= New Zealand Service Rifle Association =

Sports governing body in New Zealand

The New Zealand Service Rifle Association (NZSRA) is New Zealand's national organising body of service rifle competition. NZSRA promotes service rifle shooting, sets rules for service rifle competition, holds annual national championships, and supports the ownership of service rifles.

==History==

People have been shooting military rifles at targets for at least 150 years. Much of this activity ended up as the strictly deliberate target shooting of the NRA. Those who wanted to shoot authentically configured military rifles at targets but with more action than NRA shooting initiated Service Rifle shooting. Several clubs in NZ were doing this in an uncoordinated way.
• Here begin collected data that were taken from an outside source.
Lemma query_bio_ok s b r data :
  cursor_pos s -> bi_op b = REQ_OP_READ -> bio_wf b -> NR_SEGMENT * 8192 <= 2 ^ 32 -> 0 <= pba r < NR_SEGMENT * BLOCKS_PER_SEGMENT ->
  (in_segbuf s (pba r) = true -> area_read (slot_of s (pba r)) block_bytes (sb_buffer s) = data) ->
  let b' := bio_set_sector (pba r * SECTORS_PER_BLOCK + bio_block_sector_offset b) b in
  segbuf_query_bio b' s =
    if in_segbuf s (pba r) then Ok (bio_set_payload (slice (bio_off b) (length (bi_payload b)) data) b') else Err ENODATA.
Proof.
  intros (Hseg & Hsec & Hm) Hop (Hn0 & Hsz & Hin) Hnr Hp Hbuf b'.
  change BLOCKS_PER_SEGMENT with 1024 in Hp. change SECTORS_PER_BLOCK with 8 in Hm, Hin. change SECTOES_PER_SEGMENT with 8192 in Hsec.
  destruct (redirect_sector b (pba r) Hp Hnr) as [Hs Ho]. rewrite -/b' in Hs, Ho.
  destruct (bio_off_bounds b) as [Hob Hoff].
  assert (sb_cur_sector s = 8 * (sb_cur_sector s / 8)) as Hdiv by (pose proof (Z.div_mod (sb_cur_sector s) 8); lia).
  rewrite /segbuf_query_bio Hs. change (bio_sectors b') with (bio_sectors b). change SECTOES_PER_SEGMENT with 8192.
  pose proof (in_segbuf_spec s (pba r)) as Hiff.
  destruct (in_segbuf s (pba r)).
  - destruct (proj1 Hiff eq_refl). replace (_ || _) with false by (zbool; simpl; done || lia).
    f_equal. rewrite (bio_set_data_ok b'); [|done]. f_equal. change (bi_payload b') with (bi_payload b).
    rewrite -(Hbuf eq_refl). rewrite -area_read_slice; last first.
    { rewrite /block_bytes. change DATA_BLOCK_SIZE with 4096. rewrite /bi_size in Hsz. lia. }
    f_equal. rewrite Hoff /slot_of. change SECTOR_SIZE with 512. change DATA_BLOCK_SIZE with 4096.
    change BLOCKS_PER_SEGMENT with 1024. lia.
  - replace (_ || _) with true; [done|]. destruct (decide (sb_cur_segment s * 1024 <= pba r)).
    + assert (sb_cur_segment s * 1024 + sb_cur_sector s / 8 <= pba r).
      { destruct (decide (pba r < sb_cur_segment s * 1024 + sb_cur_sector s / 8)); [|lia]. destruct Hiff as [_ Hi].
        discriminate Hi. lia. }
      zbool; simpl; done || lia.
    + zbool; simpl; done || lia.
Qed.

Lemma content_record s content lba data :
  dp_core s content -> content !! lba = Some data -> exists r, x_map (sd_x s) !! lba = Some r /\ block_holds s r data.
Proof.
  intros Hc Hd. assert (lba ∈ dom (x_map (sd_x s))) as [r Hr]%elem_of_dom.
  { rewrite -(di_dom _ _ Hc). by apply elem_of_dom_2 in Hd. }
  exists r. split; [done|]. by eapply di_block.
Qed.
Lemma content_none s content lba : dp_core s content -> content !! lba = None <-> x_map (sd_x s) !! lba = None.
Proof. intros Hc. rewrite -!not_elem_of_dom. by rewrite (di_dom _ _ Hc). Qed.

(** What reading leaves alone. *)
Definition read_frame s s' : Prop :=
  x_same (sd_x s) (sd_x s') /\ sa_nr_valid_segment s' = sa_nr_valid_segment s /\ sb_cur_sector s' = sb_cur_sector s.

(** A block that the index finds. *)
Lemma do_read_found s b r x' data :
  ix_search (bio_get_block_address b) (sd_x s) = (Ok r, x') -> cursor_pos s -> prefetch_ok s -> NR_SEGMENT * 8192 <= 2 ^ 32 -> block_at s r data ->
  bi_op b = REQ_OP_READ -> bio_wf b ->
  let '(b', s') := sworndisk_do_read NR_SEGMENT garbage_memory b s in
  bi_payload b' = slice (bio_off b) (length (bi_payload b)) data /\ prefetch_ok s' /\ exists p, s' = set_prefetcher p (set_x x' s).
Proof.
  intros Hix Hcur Hpf Hnr Hbh Hop Hwf. rewrite /sworndisk_do_read Hix. set (s1 := set_x x' s).
  assert (prefetch_ok s1) as Hpf1 by exact Hpf. assert (block_at s1 r data) as Hbh1 by exact Hbh.
  destruct Hbh1 as (Hp & Hl & Henc & Hbuf).
  pose proof (query_bio_ok s1 b r data Hcur Hop Hwf Hnr Hp Hbuf) as Hq. cbn zeta in Hq. rewrite Hq.
  destruct (in_segbuf s1 (pba r)); [split; [done|]; split; [done|by exists (sd_prefetcher s)]|].
  pose proof (prefetcher_get_ok s1 (pba r) Hpf1 Hp ltac:(change SECTOES_PER_SEGMENT with 8192; lia)) as Hget.
  destruct (bio_prefetcher_get NR_SEGMENT (pba r) s1) as [ct s2]. destruct Hget as (-> & Hpf2 & p & ->).
  rewrite (decrypt_encrypt _ _ _ _ _ _ Henc). split; [|split; [done|by exists p]].
  rewrite (bio_set_data_ok (bio_set_sector _ b)); [|done]. change BLOCKS_PER_SEGMENT with 1024 in Hp.
  destruct (redirect_sector b (pba r) Hp Hnr) as [_ Ho]. rewrite Ho. cbn [bio_set_payload bio_set_sector bi_payload].
  destruct (bio_off_bounds b) as [_ Hoff]. destruct Hwf as (_ & Hsz & Hin). rewrite /bi_size in Hsz. change SECTORS_PER_BLOCK with 8 in Hin.
  change SECTOR_SIZE with 512. rewrite -Hoff -(Z.add_0_l (Z.of_nat (bio_off b))).
  rewrite (area_read_slice 0 (bio_off b) (length (bi_payload b)) (length data)); [by rewrite area_read_write_eq|].
  rewrite Hl /block_bytes. change (Z.to_nat DATA_BLOCK_SIZE) with 4096%nat. lia.
Qed.

Lemma do_read_ok s content b :
  dp_inv s content -> bi_op b = REQ_OP_READ -> bio_wf b -> x_key (bio_get_block_address b) ->
  let '(b', s') := sworndisk_do_read NR_SEGMENT garbage_memory b s in
  dp_inv s' content /\ read_frame s s' /\
  bi_payload b' = match content !! bio_get_block_address b with
                  | Some data => slice (bio_off b) (length (bi_payload b)) data
                  | None => bi_payload b
                  end.
Proof.
  intros (Hc & Hpf & Hlt) Hop Hwf Hkey. destruct (ix_search_ok (sd_x s) _ (di_x _ _ Hc) Hkey) as (x' & Hix & Hsame).
  pose proof (dp_core_same s x' content Hc Hsame) as Hc'.
  destruct (content !! bio_get_block_address b) as [data|] eqn:Hd; last first.
  { apply (content_none _ _ _ Hc) in Hd. rewrite Hd in Hix. by rewrite /sworndisk_do_read Hix. }
  destruct (content_record _ _ _ _ Hc Hd) as (r & Hr & Hbh). rewrite Hr in Hix. pose proof (di_nr _ _ Hc) as [Hnr0 Hnr].
  pose proof (do_read_found s b r x' data Hix (cursor_ok_pos _ (di_cursor _ _ Hc)) Hpf Hnr (block_holds_at _ _ _ Hbh) Hop Hwf) as Hf.
  destruct (sworndisk_do_read NR_SEGMENT garbage_memory b s) as [b' s']. destruct Hf as (Hp & Hpf' & p & ->).
  split; [split; [split; try apply Hc'|done]|]. split; [done|exact Hp].
Qed.

(** ** Writing a block *)
Lemma record_wf r :
  0 <= pba r < 2 ^ 64 -> length (mac r) = AES_GCM_AUTH_SIZE -> length (key r) = AES_GCM_KEY_SIZE ->
  length (iv r) = AES_GCM_IV_SIZE -> cwf record_codec r.
Proof. intros H1 H2 H3 H4. split; [exact H1|]. split; [exact H2|]. split; [exact H3|exact H4]. Qed.

(** The state after the new block was placed in the next slot of the buffer
    and its record [r] was put into the index, whose state is [x]. *)
Definition placed s (x : X) (n : nat) (data ct : list byte) : sworndisk X :=
  let off := sb_cur_sector s * SECTOR_SIZE in
  set_cursor (sb_cur_segment s) (sb_cur_sector s + SECTORS_PER_BLOCK)
    (set_x x (set_bufs (area_write off data (sb_buffer s)) (area_write off ct (sb_pipe s)) (set_rng n s))).
Definition next_pba s : Z := (sb_cur_segment s * SECTOES_PER_SEGMENT + sb_cur_sector s) / SECTORS_PER_BLOCK.

Lemma next_pba_eq s : cursor_ok s -> next_pba s = sb_cur_segment s * 1024 + sb_cur_sector s / 8 /\
  sb_cur_sector s = 8 * (sb_cur_sector s / 8).
Proof.
  intros (_ & _ & Hm & _). change SECTORS_PER_BLOCK with 8 in Hm. rewrite /next_pba.
  change SECTOES_PER_SEGMENT with 8192. change SECTORS_PER_BLOCK with 8.
  replace (sb_cur_segment s * 8192 + sb_cur_sector s) with (sb_cur_sector s + sb_cur_segment s * 1024 * 8) by lia.
  rewrite Z.div_add //. pose proof (Z.div_mod (sb_cur_sector s) 8). lia.
Qed.

Lemma seg_of b g : b / 1024 = g <-> g * 1024 <= b < g * 1024 + 1024.
Proof.
  pose proof (Z.div_mod b 1024 ltac:(done)). pose proof (Z.mod_pos_bound b 1024 ltac:(done)). split; [lia|].
  intros. symmetry. apply (Z.div_unique b 1024 g (b - g * 1024)); lia.
Qed.

(** The new block's place is free, and the blocks in the buffer stay where they are. *)
Lemma placed_in_segbuf s x n data ct r :
  cursor_ok s -> sb_cur_sector s < SECTOES_PER_SEGMENT -> (pba r / BLOCKS_PER_SEGMENT = sb_cur_segment s -> in_segbuf s (pba r) = true) ->
  in_segbuf (placed s x n data ct) (pba r) = in_segbuf s (pba r) /\ pba r <> next_pba s.
Proof.
  intros Hcur Hlt H6. destruct (next_pba_eq s Hcur) as [Hnp Hdiv]. set (s' := placed s x n data ct).
  pose proof (in_segbuf_spec s (pba r)) as I1. pose proof (in_segbuf_spec s' (pba r)) as I2.
  change (sb_cur_segment s') with (sb_cur_segment s) in I2.
  change (sb_cur_sector s' / 8) with ((sb_cur_sector s + 1 * 8) / 8) in I2. rewrite Z.div_add // in I2.
  change BLOCKS_PER_SEGMENT with 1024 in H6. rewrite seg_of in H6.
  destruct Hcur as (_ & Hsec & _). change SECTOES_PER_SEGMENT with 8192 in Hsec, Hlt.
  destruct (in_segbuf s (pba r)).
  - destruct (proj1 I1 eq_refl). split; [apply I2; lia|lia].
  - assert (~ (sb_cur_segment s * 1024 <= pba r < sb_cur_segment s * 1024 + 1024)) as Hno by (intros Hs; specialize (H6 Hs); done).
    split; [|lia]. destruct (in_segbuf s' (pba r)); [|done]. destruct (proj1 I2 eq_refl). lia.
Qed.

(** What placing a block does to the blocks that were there. *)
Lemma placed_block s x n data ct r d :
  cursor_ok s -> sb_cur_sector s < SECTOES_PER_SEGMENT -> (forall i, x_used x i = x_used (sd_x s) i) ->
  length data = block_bytes -> length ct = block_bytes -> block_holds s r d ->
  block_holds (placed s x n data ct) r d.
Proof.
  intros Hcur Hlt Hu Hl Hlc (H1 & H2 & H3 & H4 & H5 & H6 & H7). destruct (next_pba_eq s Hcur) as [_ Hdiv].
  destruct (placed_in_segbuf s x n data ct r Hcur Hlt H6) as [Hin Hne]. set (s' := placed s x n data ct) in *.
  assert (in_segbuf s (pba r) = true -> forall (l : list byte) a, length l = block_bytes ->
    area_read (slot_of s (pba r)) block_bytes (area_write (sb_cur_sector s * SECTOR_SIZE) l a) =
    area_read (slot_of s (pba r)) block_bytes a) as Hkeep.
  { intros [Ha Hb]%in_segbuf_spec l a Hll. apply area_read_write_ne. left. rewrite /slot_of /block_bytes.
    change (Z.of_nat (Z.to_nat DATA_BLOCK_SIZE)) with 4096. change DATA_BLOCK_SIZE with 4096. change SECTOR_SIZE with 512.
    change BLOCKS_PER_SEGMENT with 1024. lia. }
  assert (stored s' (pba r) = stored s (pba r)) as Hst.
  { rewrite /stored Hin. destruct (in_segbuf s (pba r)) eqn:E; [|done]. by apply Hkeep. }
  split; [done|]. split; [done|]. split; [by rewrite -H3 -Hu|]. split; [done|]. rewrite Hst. split; [done|]. rewrite Hin. split; [done|].
  intros Hi. rewrite -(H7 Hi). by apply Hkeep.
Qed.

Lemma placed_new s x n data ct r :
  cursor_ok s -> sb_cur_sector s < SECTOES_PER_SEGMENT -> (forall i, x_used x i = x_used (sd_x s) i) ->
  length data = block_bytes -> length ct = block_bytes -> cwf record_codec r -> pba r = next_pba s ->
  encrypt data (key r) (iv r) (pba r) = (ct, mac r) ->
  block_holds (placed s x n data ct) r data.
Proof.
  intros Hcur Hlt Hu Hl Hlc Hwf Hp Henc. destruct (next_pba_eq s Hcur) as [Hnp Hdiv]. set (s' := placed s x n data ct).
  pose proof Hcur as (Hseg & Hsec & _ & Hused). change SECTOES_PER_SEGMENT with 8192 in Hlt, Hsec.
  assert (in_segbuf s' (pba r) = true) as Hin.
  { apply in_segbuf_spec. change (sb_cur_segment s') with (sb_cur_segment s).
    change (sb_cur_sector s' / 8) with ((sb_cur_sector s + 1 * 8) / 8). rewrite Z.div_add //. lia. }
  assert (slot_of s' (pba r) = sb_cur_sector s * SECTOR_SIZE) as Hslot.
  { rewrite /slot_of. change (sb_cur_segment s') with (sb_cur_segment s). change BLOCKS_PER_SEGMENT with 1024.
    change DATA_BLOCK_SIZE with 4096. change SECTOR_SIZE with 512. lia. }
  assert (pba r / 1024 = sb_cur_segment s) as Hsg by (apply seg_of; lia).
  split; [done|]. change BLOCKS_PER_SEGMENT with 1024. split; [lia|].
  split; [change (sd_x s') with x; by rewrite Hu Hsg|]. split; [done|].
  split; [|split; [done|]].
  - rewrite Henc. f_equal. rewrite /stored Hin Hslot -Hlc. symmetry. apply area_read_write_eq.
  - intros _. rewrite Hslot -Hl. apply area_read_write_eq.
Qed.

(** The valid blocks after the block of [lba] was given up. *)
Definition dropped s (lba b : Z) : bool :=
  match x_map (sd_x s) !! lba with Some r0 => negb (b =? pba r0) && x_valid (sd_x s) b | None => x_valid (sd_x s) b end.
Definition with_lba s (pba lba b : Z) : Z := if b =? pba then lba else x_lba (sd_x s) b.

Lemma content_of s content lba r : dp_core s content -> x_map (sd_x s) !! lba = Some r -> exists d, content !! lba = Some d /\ block_holds s r d.
Proof.
  intros Hc Hr. destruct (content !! lba) as [d|] eqn:E; [exists d; split; [done|by eapply di_block]|].
  apply (content_none _ _ _ Hc) in E. congruence.
Qed.

(** A mapped block is not one of the slots to be filled. *)
Lemma mapped_not_slot s content lba r : dp_core s content -> x_map (sd_x s) !! lba = Some r -> ~ in_slots s (pba r).
Proof.
  intros Hc Hr. destruct (content_of _ _ _ _ Hc Hr) as (d & _ & _ & _ & _ & _ & _ & H6 & _).
  rewrite /in_slots. change BLOCKS_PER_SEGMENT with 1024 in *. intros Hs.
  destruct (di_cursor _ _ Hc) as (_ & Hsec & _). pose proof (Z.div_pos (sb_cur_sector s) 8 ltac:(lia) ltac:(lia)).
  change (sb_filled s) with (sb_cur_sector s / 8) in Hs. rewrite seg_of in H6. pose proof (proj1 (in_segbuf_spec s _) (H6 ltac:(lia))). lia.
Qed.

Lemma next_pba_slot s : cursor_ok s -> sb_cur_sector s < SECTOES_PER_SEGMENT -> in_slots s (next_pba s).
Proof.
  intros Hcur Hlt. destruct (next_pba_eq s Hcur) as [Hnp Hdiv]. change SECTOES_PER_SEGMENT with 8192 in Hlt.
  rewrite /in_slots Hnp. change (sb_filled s) with (sb_cur_sector s / 8). change BLOCKS_PER_SEGMENT with 1024. lia.
Qed.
In late 1997, the International Military Arms Society Inc, based in Auckland and Wellington Service Rifle Association formed the New Zealand Service Rifle Association Inc. A joint set of rules and matches was written and called the Service Match Code, now in its fourth edition. Currently the main clubs running exclusively Service Rifle matches are Wellington Service Rifle Association Inc (WSRA) and Auckland Service Rifle Association Inc (ASRA). Other clubs (BOPSRA, Waikato Rifle, Bruce Rifle Club, Canterbury group) also run SR matches as part of their overall program.

==Service Match Code==

The Service Match Code (SMC v 4.0) sets out the rules for service rifle competition.

==Member clubs==

The following clubs are members of the NZSRA:

- Auckland Service Rifle Association (ASRA).
- Wellington Service Rifle Association (WSRA).
- Central North Island Gun Club Association (CNIGC).

==Memberships==

NZSRA is a member of the Council of Licensed Firearms Owners (COLFO).